### Entries provided ###

Section delta.
Context (types : typeEnv) `{!MapOrder nodeKey} `{!MapOrder string} (heap : gmap loc goval).
Context (x : committedRelationIndex) (rs : list touchedResource) (cs : gmap nodeKey loc) (d : relationIndexDelta).
Context (prep : ready_delta types heap x cs d) (where_ : placed (overrides d) = ((fun r => (resource_node r, t_work r)) <$> rs) ++ map_range cs).

Lemma touched_override k l : touched rs cs k l <-> exists o, o ∈ overrides d /\ o_key o = k /\ o_value o = l.
Proof.
  transitivity ((k, l) ∈ placed (overrides d)).
  - rewrite where_, elem_of_app, list_elem_of_fmap, map_range_elem. unfold touched. split; (intros [(r & Hr)|Hr]; [left; exists r|by right]).
    + destruct Hr as (? & <- & <-). done.
    + destruct Hr as [[= -> ->] ?]. done.
  - unfold placed. rewrite list_elem_of_fmap. split; [intros (o & [= -> ->] & Ho); by exists o|intros (o & Ho & <- & <-); by exists o].
Qed.

(** Every relation field of a touched entity is scanned anew, and no other. *)
Lemma rescanned k l specs r : touched rs cs k l -> relationSpecs types (key_typ k) = Ok specs -> r ∈ specs -> kind r <> inverseRelation ->
  scanIndexedRelationField types heap d l r = Ok (new_targets x d {| hf_holder := k; hf_field := fieldIndex r |}).
Proof.
  intros (o & Ho & <- & <-)%touched_override Hs Hr Hk. destruct (rd_overrides _ _ _ _ _ prep o Ho) as [Hso _].
  assert (o_specs o = specs) as Eo by congruence.
  set (f := {| hf_holder := o_key o; hf_field := fieldIndex r |}).
  assert (f ∈ fd_key <$> values (d_fields d)) as Hf.
  { rewrite (sc_keys _ _ _ _ (rd_scanned _ _ _ _ _ prep)). apply list_elem_of_bind. exists o. split; [|done].
    unfold keys_of. apply list_elem_of_fmap. exists r. split; [done|]. apply list_elem_of_filter. by rewrite Eo. }
  apply list_elem_of_fmap in Hf as (e & Ef & He). destruct (entry_spec types heap x cs d prep e He) as (_ & _ & _ & El).
  rewrite <- Ef in El. unfold new_targets. rewrite El.
  pose proof (sc_entries _ _ _ _ (rd_scanned _ _ _ _ _ prep)) as Hall. rewrite Forall_forall in Hall.
  destruct (Hall e He) as (o' & r' & Ho' & Hr' & _ & Ek & _ & Escan). rewrite <- Ef in Ek. injection Ek as Eko Eri.
  assert (o' = o) as ->.
  { pose proof (rd_distinct _ _ _ _ _ prep) as Hnd. apply list_elem_of_lookup in Ho as [i Hi], Ho' as [j Hj].
    assert (i = j) as <-; [|congruence]. eapply (NoDup_lookup _ i j (o_key o) Hnd); rewrite list_lookup_fmap, ?Hi, ?Hj; [done|cbn; by rewrite Eko]. }
  rewrite Eo in Hr'. by rewrite (spec_unique types _ _ r r' Hs Hr Hr' Eri).
Qed.

Lemma not_rescanned f : (forall l, ~ touched rs cs (hf_holder f) l) -> new_targets x d f = targets_of x f.
Proof.
  intros Hn. unfold new_targets. destruct (fd_lookup (d_fields d) !! f) as [fl|] eqn:E; [|done]. exfalso.
  apply (lookup_entry types heap x cs d prep) in E. pose proof (sc_entries _ _ _ _ (rd_scanned _ _ _ _ _ prep)) as Hall. rewrite Forall_forall in Hall.
  destruct (Hall _ E) as (o & r & Ho & _ & _ & Ek & _). cbn in Ek. apply (Hn (o_value o)), touched_override. exists o. by rewrite Ek.
Qed.
End delta.

(** * Properties *)

(** C11: an incremental commit keeps the published graph consistent. If the
    index and the children lists describe a graph that obeys the ownership
    rules, the relation fields of the types involved are exported (setting an
    unexported one panics, although registration accepts it), and
    [buildRelationIndexDeltaWithCreates] accepts the changed entities and the
    creates, then publishing and rewiring does not panic, and what is published again has exact reference counts, one owner per child,
    owners that are those the relation fields give, no ownership cycle and
    children lists that invert the owners. The fields of the touched entities
    are those scanned from their new values, and all others are kept; the
    cached branches are dropped. *)
Theorem delta_keeps_graph (types : typeEnv) `{!MapOrder nodeKey} `{!MapOrder string} heap opened c x rs cs d binds
    (published_index : c_index c = Some x) (consistent : graph_ok types x (c_outgoing c))
    (distinct : NoDup (resource_key <$> rs)) (in_tables : forall k, k ∈ binds.*1 -> k ∈ dom cs)
    (exported_relations : forall k specs r, k ∈ dom (x_nodes x) ∪ dom cs -> relationSpecs types (key_typ k) = Ok specs -> r ∈ specs ->
      spec_exported types r = true)
    (accepted : buildRelationIndexDeltaWithCreates types heap opened (Some x) rs cs = Ok (Some d)) :
  forall live, exists c' x' live', publishAndRewire types c live (bind_created d binds) = Ok (c', live') /\
    c_index c' = Some x' /\ graph_ok types x' (c_outgoing c') /\ branches c' = ∅ /\
    dom (x_nodes x') = dom (x_nodes x) ∪ dom cs /\
    (forall k l specs r, touched rs cs k l -> relationSpecs types (key_typ k) = Ok specs -> r ∈ specs -> kind r <> inverseRelation ->
      scanIndexedRelationField types heap d l r = Ok (targets_of x' {| hf_holder := k; hf_field := fieldIndex r |})) /\
    (forall f, (forall l, ~ touched rs cs (hf_holder f) l) -> targets_of x' f = targets_of x f).
Proof.
  intros live. destruct (build_ready types heap opened x rs cs d distinct accepted) as (d1 & d2 & prep & E2 & _ & Ed & Hwhere).
  destruct (validateOwnership_spec types heap x (c_outgoing c) cs d1 consistent prep d2 E2) as (ks & changes & affected & chains).
  destruct (co_base _ _ _ _ _ changes) as (B1 & B2 & B3 & B4 & B5 & _).
  destruct (bind_created_same d binds) as (S1 & S2 & S3 & S4 & S5). rewrite Ed in S1, S2, S3, S4, S5. cbn in S1, S2, S3, S4, S5. rewrite <- Ed in *.
  set (d3 := bind_created d binds) in *.
  assert (dom (d_created d3) = dom cs) as Hcr.
  { rewrite S5, B2, (rd_created _ _ _ _ _ prep). apply set_eq. intros k. rewrite elem_of_union, elem_of_list_to_set. naive_solver. }
  destruct (published types heap x (c_outgoing c) cs d1 d2 ks consistent prep changes affected chains d3 ltac:(done) Hcr c published_index eq_refl)
    as (c' & x' & E & _ & Hbr & Hx' & Hn & Hft & Hg & Hfl).
  assert (Hdom : dom (x_nodes x') = dom (x_nodes x) ∪ dom cs) by (rewrite Hn, dom_union_L, Hcr; set_solver).
  destruct (rewire_total types x' (c_outgoing c') Hg ltac:(by rewrite Hdom) live d3) as [live' Ew].
  { rewrite S3, B5. intros e He. split; [by apply Hfl|]. destruct (entry_spec types heap x cs d1 prep e He) as (r & -> & _). by eexists. }
  exists c', x', live'. unfold publishAndRewire. rewrite E. cbn [mbind outcome_bind snd fst]. rewrite Ew.
  split_and!; [done|done|done|done|exact Hdom| |].
  - intros k l specs r Hk Hs Hr Hinv. rewrite Hft, <- (rescanned types heap x rs cs d1 prep Hwhere k l specs r Hk Hs Hr Hinv).
    apply scan_same; rewrite Ed; cbn; [by rewrite B1, (rd_index _ _ _ _ _ prep)|done].
  - intros f Hf. rewrite Hft. by apply (not_rescanned types heap x rs cs d1 prep Hwhere).
Qed.

(** The user of the sample writes a third post, which is stored at 7. *)
Definition edited_heap : gmap loc goval :=
  <[5%positive := VStruct [VInt 3; VPointer (Some 1%positive)]]>
  (<[6%positive := VStruct [VInt 1; VSlice (Some ((fun l => VPointer (Some l)) <$> [2; 3; 5]%positive))]]> graph_heap).
Definition edited_user : touchedResource := {| dbName := "User"; t_id := 1; ver := 0; t_work := 6%positive; original := 1%positive |}.
Definition sample_published : committedOwnership := storeCommittedOwnership graph_types graph_heap graph_model ∅.
Definition sample_index : committedRelationIndex := buildCommittedRelationIndex graph_types graph_heap graph_model ∅.
Definition sample_built : outcome (option relationIndexDelta) :=
  buildRelationIndexDeltaWithCreates graph_types edited_heap {["User"; "Post"; "Like"]} (Some sample_index) [edited_user] {[node "Post" 3 := 5%positive]}.
Definition sample_delta : relationIndexDelta :=
  match sample_built with
  | Ok (Some d) => d
  | _ => {| d_index := sample_index; d_created := ∅; d_targets := ∅; overrides := []; d_fields := no_fields; ownerChanges := [];
            ownerPositions := None; inverseTargets := ∅ |}
  end.
Lemma sample_accepted : sample_built = Ok (Some sample_delta).
Proof.
  assert (match sample_built with Ok (Some _) => true | _ => false end = true) as H by (vm_compute; reflexivity).
  unfold sample_delta. destruct sample_built as [[d|]| |]; [reflexivity|discriminate..].
Qed.

Lemma named_in (names : list string) (ns cs : gmap nodeKey loc) k :
  forallb (fun p => bool_decide (key_typ p.1 ∈ names)) (map_to_list ns) = true ->
  forallb (fun p => bool_decide (key_typ p.1 ∈ names)) (map_to_list cs) = true ->
  k ∈ dom ns ∪ dom cs -> key_typ k ∈ names.
Proof.
  intros Hns Hcs Hk. assert (exists m l, m !! k = Some l /\
    forallb (fun p : nodeKey * loc => bool_decide (key_typ p.1 ∈ names)) (map_to_list m) = true) as (m & l & Hl & Hm).
  { apply elem_of_union in Hk as [Hk|Hk]; apply elem_of_dom in Hk as [l Hl]; eauto. }
  rewrite forallb_forall in Hm. specialize (Hm (k, l)). apply bool_decide_eq_true in Hm; [done|].
  apply list_elem_of_In. by apply elem_of_map_to_list.
Qed.
Definition sample_names : list string := ["User"; "Post"; "Like"]%string.

Lemma delta_keeps_graph_witness :
  (let r := publishAndRewire graph_types sample_published graph_heap (bind_created sample_delta [(node "Post" 3, 7%positive)]) in
   match r with
   | Ok (c, live) => committedChildren c (node "User" 1) = [node "Post" 1; node "Post" 2; node "Post" 3] /\
       live !! 1%positive = Some (VStruct [VInt 1; VSlice (Some ((fun l => VPointer (Some l)) <$> [2; 3; 7]%positive))])
   | _ => False
   end) /\
  exists c' x' live', publishAndRewire graph_types sample_published graph_heap (bind_created sample_delta [(node "Post" 3, 7%positive)]) = Ok (c', live') /\
    c_index c' = Some x' /\ graph_ok graph_types x' (c_outgoing c') /\ branches c' = ∅ /\
    dom (x_nodes x') = dom (x_nodes sample_index) ∪ dom ({[node "Post" 3 := 5%positive]} : gmap nodeKey loc) /\
    (forall k l specs r, touched [edited_user] {[node "Post" 3 := 5%positive]} k l -> relationSpecs graph_types (key_typ k) = Ok specs ->
      r ∈ specs -> kind r <> inverseRelation ->
      scanIndexedRelationField graph_types edited_heap sample_delta l r = Ok (targets_of x' {| hf_holder := k; hf_field := fieldIndex r |})) /\
    (forall f, (forall l, ~ touched [edited_user] {[node "Post" 3 := 5%positive]} (hf_holder f) l) -> targets_of x' f = targets_of sample_index f).
Proof.
  split; [vm_compute; split; reflexivity|].
  apply (delta_keeps_graph graph_types edited_heap {["User"; "Post"; "Like"]} sample_published sample_index [edited_user]
    {[node "Post" 3 := 5%positive]} sample_delta [(node "Post" 3, 7%positive)]).
  - reflexivity.
  - exact (published_graph_ok graph_types graph_heap graph_nodes graph_model graph_builds graph_registered).
  - apply NoDup_singleton.
  - intros k Hk%list_elem_of_singleton. subst k. apply elem_of_dom. eexists. reflexivity.
  - intros k specs r Hk Hs Hr. assert (Ht : key_typ k ∈ sample_names).
    { apply (named_in sample_names (x_nodes sample_index) {[node "Post" 3 := 5%positive]} k); [vm_compute; reflexivity..|exact Hk]. }
    revert Hs. repeat (apply elem_of_cons in Ht as [->|Ht];
      [intros Hs; vm_compute in Hs; injection Hs as <-; revert r Hr; apply Forall_forall; repeat constructor|]).
    exfalso. exact (not_elem_of_nil _ Ht).
  - exact sample_accepted.
Defined.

###

Task |
Retype the records above from the very first line down to the line with "assert (f ∈", keeping both of those lines. Include nothing beyond them.

Your solution |
Section delta.
Context (types : typeEnv) `{!MapOrder nodeKey} `{!MapOrder string} (heap : gmap loc goval).
Context (x : committedRelationIndex) (rs : list touchedResource) (cs : gmap nodeKey loc) (d : relationIndexDelta).
Context (prep : ready_delta types heap x cs d) (where_ : placed (overrides d) = ((fun r => (resource_node r, t_work r)) <$> rs) ++ map_range cs).

Lemma touched_override k l : touched rs cs k l <-> exists o, o ∈ overrides d /\ o_key o = k /\ o_value o = l.
Proof.
  transitivity ((k, l) ∈ placed (overrides d)).
  - rewrite where_, elem_of_app, list_elem_of_fmap, map_range_elem. unfold touched. split; (intros [(r & Hr)|Hr]; [left; exists r|by right]).
    + destruct Hr as (? & <- & <-). done.
    + destruct Hr as [[= -> ->] ?]. done.
  - unfold placed. rewrite list_elem_of_fmap. split; [intros (o & [= -> ->] & Ho); by exists o|intros (o & Ho & <- & <-); by exists o].
Qed.

(** Every relation field of a touched entity is scanned anew, and no other. *)
Lemma rescanned k l specs r : touched rs cs k l -> relationSpecs types (key_typ k) = Ok specs -> r ∈ specs -> kind r <> inverseRelation ->
  scanIndexedRelationField types heap d l r = Ok (new_targets x d {| hf_holder := k; hf_field := fieldIndex r |}).
Proof.
  intros (o & Ho & <- & <-)%touched_override Hs Hr Hk. destruct (rd_overrides _ _ _ _ _ prep o Ho) as [Hso _].
  assert (o_specs o = specs) as Eo by congruence.
  set (f := {| hf_holder := o_key o; hf_field := fieldIndex r |}).
  assert (f ∈ fd_key <$> values (d_fields d)) as Hf.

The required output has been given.